Task details:
Would you transcribe the line that holds "(** ** Rights that change hands *)" and all the lines below it, through the final one, exactly and with nothing else?

Collected data:
<<<<

(* ===== verification/SynchInv.v ===== *)
(** * Locks and condition variables: an ownership discipline

    A program is checked by following the rights that its actions take and
    give back: holding a lock, having passed a lock's semaphore, having to
    wait on, to post or to delete a waiter's semaphore, having a request at a
    device.  [checked] is that
    check, a function; [own_inv] says that in the running system every right has
    one owner and how the semaphores agree with the rights.  Together with the
    scheduler's invariant this shows that a checked program never fails an
    assertion of synch.cc and never touches a semaphore that is gone. *)

From S2P Require Import Prelude Lists Interrupt Machine AddrSpace Threads Synch SchedInv.

(** ** Rights *)
Inductive res :=
  | Held (l : positive) | Pend (l : positive) | Waits (w : positive) | Dels (w : positive) | Sigs (w : positive)
  | Asked (d : positive).

#[export] Instance res_eq_dec : EqDecision res.
Proof. solve_decision. Defined.
#[export] Instance res_countable : Countable res.
Proof.
  refine (inj_countable' (fun r => match r with Held l => inl (inl l) | Pend l => inl (inr l) | Waits w => inr (inl w)
      | Dels w => inr (inr (inl w)) | Sigs w => inr (inr (inr (inl w))) | Asked d => inr (inr (inr (inr d))) end)
    (fun r => match r with inl (inl l) => Held l | inl (inr l) => Pend l | inr (inl w) => Waits w
      | inr (inr (inl w)) => Dels w | inr (inr (inr (inl w))) => Sigs w | inr (inr (inr (inr d))) => Asked d end) _).
  by intros [].
Defined.

Abbreviation rights := (gset res).

(** The objects the kernel has created. *)
Record env := mkEnv {
  e_sems : gset positive;
  e_locks : gset positive;
  e_conds : gset positive;
  e_lists : gmap positive (positive * positive);
  e_devs : gmap positive devkind;
}.

Section checking.
Context (E : env).

Definition free_lock (l : positive) (Γ : rights) : bool :=
  bool_decide (l ∈ e_locks E /\ Held l ∉ Γ /\ Pend l ∉ Γ /\ Asked l ∉ Γ).

Definition takeP (s : semid) (Γ : rights) : option rights :=
  match s with
  | USem n => if decide (n ∈ e_sems E) then Some Γ else None
  | LSem l => if free_lock l Γ then Some ({[Pend l]} ∪ Γ) else None
  | WSem w => if decide (Waits w ∈ Γ) then Some ({[Dels w]} ∪ Γ ∖ {[Waits w]}) else None
  | DSem d => if decide (Asked d ∈ Γ) then Some (Γ ∖ {[Asked d]}) else None
  end.

Definition takeV (s : semid) (Γ : rights) : option rights :=
  match s with
  | USem n => if decide (n ∈ e_sems E) then Some Γ else None
  | LSem l => if decide (l ∈ e_locks E /\ Pend l ∈ Γ) then Some (Γ ∖ {[Pend l]}) else None
  | WSem w => if decide (Sigs w ∈ Γ) then Some (Γ ∖ {[Sigs w]}) else None
  | DSem _ => None
  end.

Definition needs_lock (c l : positive) (Γ : rights) : option rights :=
  if decide (c ∈ e_conds E /\ l ∈ e_locks E /\ Held l ∈ Γ /\ Asked l ∉ Γ) then Some Γ else None.

(** The rights after an action, if the thread may take it. *)
Fixpoint act (a : action) (Γ : rights) {struct a} : option rights :=
  match a with
  | Yield_ => Some Γ
  | P_ s => takeP s Γ
  | V_ s => takeV s Γ
  | Acquire_ l => if free_lock l Γ then Some ({[Held l]} ∪ Γ) else None
  | Release_ l => if decide (l ∈ e_locks E /\ Held l ∈ Γ /\ Asked l ∉ Γ) then Some (Γ ∖ {[Held l]}) else None
  | SetHolder l => if decide (l ∈ e_locks E /\ Pend l ∈ Γ) then Some ({[Held l]} ∪ Γ ∖ {[Pend l]}) else None
  | Wait_ c l | Signal_ c l | Broadcast_ c l => needs_lock c l Γ
  | DeleteSem (WSem w) => if decide (Dels w ∈ Γ) then Some (Γ ∖ {[Dels w]}) else None
  | Append_ sl _ | RemoveFront_ sl =>
      match e_lists E !! sl with Some (l, _) => if free_lock l Γ then Some Γ else None | None => None end
  | PutItem sl _ | RemoveLoop sl =>
      match e_lists E !! sl with Some (l, c) => needs_lock c l Γ | None => None end
  | Request_ d r =>
      match e_devs E !! d with
      | Some kd => if decide (request_ok kd r = true /\ Held d ∈ Γ /\ Asked d ∉ Γ) then Some ({[Asked d]} ∪ Γ) else None
      | None => None
      end
  | Fork_ _ body =>
      if (fix go (b : list action) (Γ : rights) : bool :=
            match b with
            | [] => bool_decide (Γ = ∅)
            | Halt_ :: _ => true
            | a :: r => match act a Γ with Some Γ' => go r Γ' | None => false end
            end) body ∅
      then Some Γ else None
  | DeleteSem _ | Halt_ | Begin_ | Finish_ | RunTail | SleepLoop _ | SetLevel_ _ | PLoop _ _ => None
  end.

(** A whole list of actions: it ends with no rights left, or halts the machine. *)
Fixpoint checked (c : list action) (Γ : rights) : bool :=
  match c with
  | [] => false
  | Finish_ :: r => match r with [] => bool_decide (Γ = ∅) | _ => false end
  | Halt_ :: _ => true
  | a :: r => match act a Γ with Some Γ' => checked r Γ' | None => false end
  end.

Definition env_wf : Prop :=
  (forall sl l c, e_lists E !! sl = Some (l, c) -> l ∈ e_locks E /\ c ∈ e_conds E) /\
  (forall d, is_Some (e_devs E !! d) -> d ∈ e_locks E).

(** Actions with several frames follow one another. *)
Fixpoint acts (fs : list action) (Γ : rights) : option rights :=
  match fs with
  | [] => Some Γ
  | a :: r => match act a Γ with Some Γ' => acts r Γ' | None => None end
  end.
End checking.

Lemma act_fork E p body Γ : act E (Fork_ p body) Γ = if checked E (body ++ [Finish_]) ∅ then Some Γ else None.
Proof.
  cbn [act].
  match goal with |- (if ?f body ∅ then _ else _) = _ => assert (forall b Δ, f b Δ = checked E (b ++ [Finish_]) Δ) as Hgo end.
  2: by rewrite Hgo.
  induction b as [|a r IH]; intros Δ; [done|].
  destruct a; try done; try (by destruct r); cbn [app checked]; match goal with |- context [act E ?a Δ] => destruct (act E a Δ) end;
    done || apply IH.
Qed.

Lemma checked_cons E a r Γ :
  a <> Finish_ -> a <> Halt_ ->
  checked E (a :: r) Γ = match act E a Γ with Some Γ' => checked E r Γ' | None => false end.
Proof. by destruct a. Qed.

Lemma checked_acts E fs r Γ Γ' : acts E fs Γ = Some Γ' -> checked E (fs ++ r) Γ = checked E r Γ'.
Proof.
  revert Γ. induction fs as [|a fs IH]; intros Γ; cbn [acts app]; [by intros [= ->]|].
  destruct (act E a Γ) as [Γ1|] eqn:Ea; [|done]. intros Hfs.
  rewrite checked_cons by (intros ->; done). rewrite Ea. auto.
Qed.

(** Checked code starts with an action of its own. *)
Lemma checked_plain E c Γ : checked E c Γ = true -> plain c = true /\ cont c = c /\ target c = None.
Proof. destruct c as [|[] r]; cbn; try done; repeat case_match; done. Qed.

(** ** The invariant *)
Abbreviation owners := (gmap res positive).

(** [Γ] is what thread [t] owns. *)
Definition agrees (own : owners) (t : positive) (Γ : rights) : Prop := forall x, x ∈ Γ <-> own !! x = Some t.

Definition in_wait (wq : gmap positive (list positive)) (w : positive) : Prop := exists c q, wq !! c = Some q /\ w ∈ q.

(** A lock is free, or one thread holds it, or one thread is between the
    semaphore and the field [lockHolder]. *)
Inductive lock_state : Z -> option positive -> option positive -> Prop :=
  | lock_free : lock_state 1 None None
  | lock_held t : lock_state 0 (Some t) None
  | lock_pend t : lock_state 0 None (Some t).

(** A waiter's semaphore: in the condition's list; picked by a signaller that
    has still to post it; posted; passed, and to be deleted; or gone. *)
Inductive waiter_state (wait : Prop) : option Z -> option positive -> option positive -> option positive -> Prop :=
  | waiter_none : ~ wait -> waiter_state wait None None None None
  | waiter_listed t : wait -> waiter_state wait (Some 0) (Some t) None None
  | waiter_signalled t u : ~ wait -> waiter_state wait (Some 0) (Some t) None (Some u)
  | waiter_posted t : ~ wait -> waiter_state wait (Some 1) (Some t) None None
  | waiter_passed t : ~ wait -> waiter_state wait (Some 0) None (Some t) None.

(** A device with a driver: idle; working for the thread that asked it, which
    holds the driver's lock; done, with the semaphore posted for that thread. *)
Inductive dev_state (held : option positive) : bool -> Z -> option positive -> Prop :=
  | dev_idle : dev_state held false 0 None
  | dev_asked t : held = Some t -> dev_state held true 0 (Some t)
  | dev_done t : held = Some t -> dev_state held false 1 (Some t).

Section invariant.
Context (E : env).

(** The device behind driver [d]. *)
Definition dev_ok (own : owners) (vals : semid -> option Z) (d : positive) (o : option Device) : Prop :=
  match o with
  | Some x => e_devs E !! d = Some (dkind x) /\
      exists v, vals (DSem d) = Some v /\ dev_state (own !! Held d) (busy x) v (own !! Asked d)
  | None => e_devs E !! d = None /\ own !! Asked d = None
  end.

Record own_inv (own : owners) (cs : gmap positive (list action)) (vals : semid -> option Z)
    (hold : gmap positive (option positive)) (wq : gmap positive (list positive)) (sls : gmap positive SynchList)
    (dvs : gmap positive Device) : Prop := {
  oi_typed t c : cs !! t = Some c -> exists Γ, agrees own t Γ /\ checked E c Γ = true;
  oi_alive x t : own !! x = Some t -> is_Some (cs !! t);
  oi_sems n : n ∈ e_sems E -> is_Some (vals (USem n));
  oi_locks l : l ∈ e_locks E -> hold !! l = Some (own !! Held l) /\
    exists v, vals (LSem l) = Some v /\ lock_state v (own !! Held l) (own !! Pend l);
  oi_waiters w : waiter_state (in_wait wq w) (vals (WSem w)) (own !! Waits w) (own !! Dels w) (own !! Sigs w);
  oi_conds c : c ∈ e_conds E -> is_Some (wq !! c);
  oi_nodup c q : wq !! c = Some q -> NoDup q;
  oi_disjoint c c' q q' w : wq !! c = Some q -> wq !! c' = Some q' -> w ∈ q -> w ∈ q' -> c = c';
  oi_lists sl l c : e_lists E !! sl = Some (l, c) -> exists x, sls !! sl = Some x /\ sl_lock x = l /\ listEmpty x = c;
  oi_devs d : dev_ok own vals d (dvs !! d);
}.

Definition values (k : Kernel) (s : semid) : option Z := value <$> sems k !! s.
Definition owned (own : owners) (k : Kernel) : Prop :=
  own_inv own (conts k) (values k) (lockHolder k) (waitQueue k) (synchLists k) (devices k).

(** The invariant of the system. *)
Definition kernel_inv (own : owners) (k : Kernel) : Prop := sched_inv None active k /\ owned own k.

(** Only the values of semaphores count. *)
Lemma own_ext own cs vals vals' hold wq sls dvs :
  (forall s, vals' s = vals s) -> own_inv own cs vals hold wq sls dvs -> own_inv own cs vals' hold wq sls dvs.
Proof.
  intros Hv []. split; try done; intros *; rewrite ?Hv; auto. specialize (oi_devs0 d). destruct (dvs !! d); [|done].
  destruct oi_devs0 as (? & v & ? & ?). split; [done|]. exists v. by rewrite Hv.
Qed.

(** ** Rights that change hands *)
Lemma agrees_give own t x Γ : agrees own t Γ -> agrees (<[x := t]> own) t ({[x]} ∪ Γ).
Proof.
  intros H y. specialize (H y). destruct (decide (x = y)) as [<-|]; [rewrite lookup_insert_eq|rewrite lookup_insert_ne by done]; set_solver.
Qed.

Lemma agrees_drop own t x Γ : agrees own t Γ -> agrees (delete x own) t (Γ ∖ {[x]}).
Proof.
  intros H y. specialize (H y). destruct (decide (x = y)) as [<-|]; [rewrite lookup_delete_eq|rewrite lookup_delete_ne by done]; set_solver.
Qed.

Lemma agrees_give_ne own t u x Γ : u <> t -> own !! x <> Some u -> agrees own u Γ -> agrees (<[x := t]> own) u Γ.
Proof.
  intros Hu Hx H y. rewrite (H y). destruct (decide (x = y)) as [<-|]; [rewrite lookup_insert_eq|by rewrite lookup_insert_ne]. naive_solver.
Qed.

Lemma agrees_drop_ne own u x Γ : own !! x <> Some u -> agrees own u Γ -> agrees (delete x own) u Γ.
Proof.
  intros Hx H y. rewrite (H y). destruct (decide (x = y)) as [<-|]; [rewrite lookup_delete_eq|by rewrite lookup_delete_ne]. naive_solver.
Qed.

>>>>

Task response:
(** ** Rights that change hands *)
Lemma agrees_give own t x Γ : agrees own t Γ -> agrees (<[x := t]> own) t ({[x]} ∪ Γ).
Proof.
  intros H y. specialize (H y). destruct (decide (x = y)) as [<-|]; [rewrite lookup_insert_eq|rewrite lookup_insert_ne by done]; set_solver.
Qed.

Lemma agrees_drop own t x Γ : agrees own t Γ -> agrees (delete x own) t (Γ ∖ {[x]}).
Proof.
  intros H y. specialize (H y). destruct (decide (x = y)) as [<-|]; [rewrite lookup_delete_eq|rewrite lookup_delete_ne by done]; set_solver.
Qed.

Lemma agrees_give_ne own t u x Γ : u <> t -> own !! x <> Some u -> agrees own u Γ -> agrees (<[x := t]> own) u Γ.
Proof.
  intros Hu Hx H y. rewrite (H y). destruct (decide (x = y)) as [<-|]; [rewrite lookup_insert_eq|by rewrite lookup_insert_ne]. naive_solver.
Qed.

Lemma agrees_drop_ne own u x Γ : own !! x <> Some u -> agrees own u Γ -> agrees (delete x own) u Γ.
Proof.
  intros Hx H y. rewrite (H y). destruct (decide (x = y)) as [<-|]; [rewrite lookup_delete_eq|by rewrite lookup_delete_ne]. naive_solver.
Qed.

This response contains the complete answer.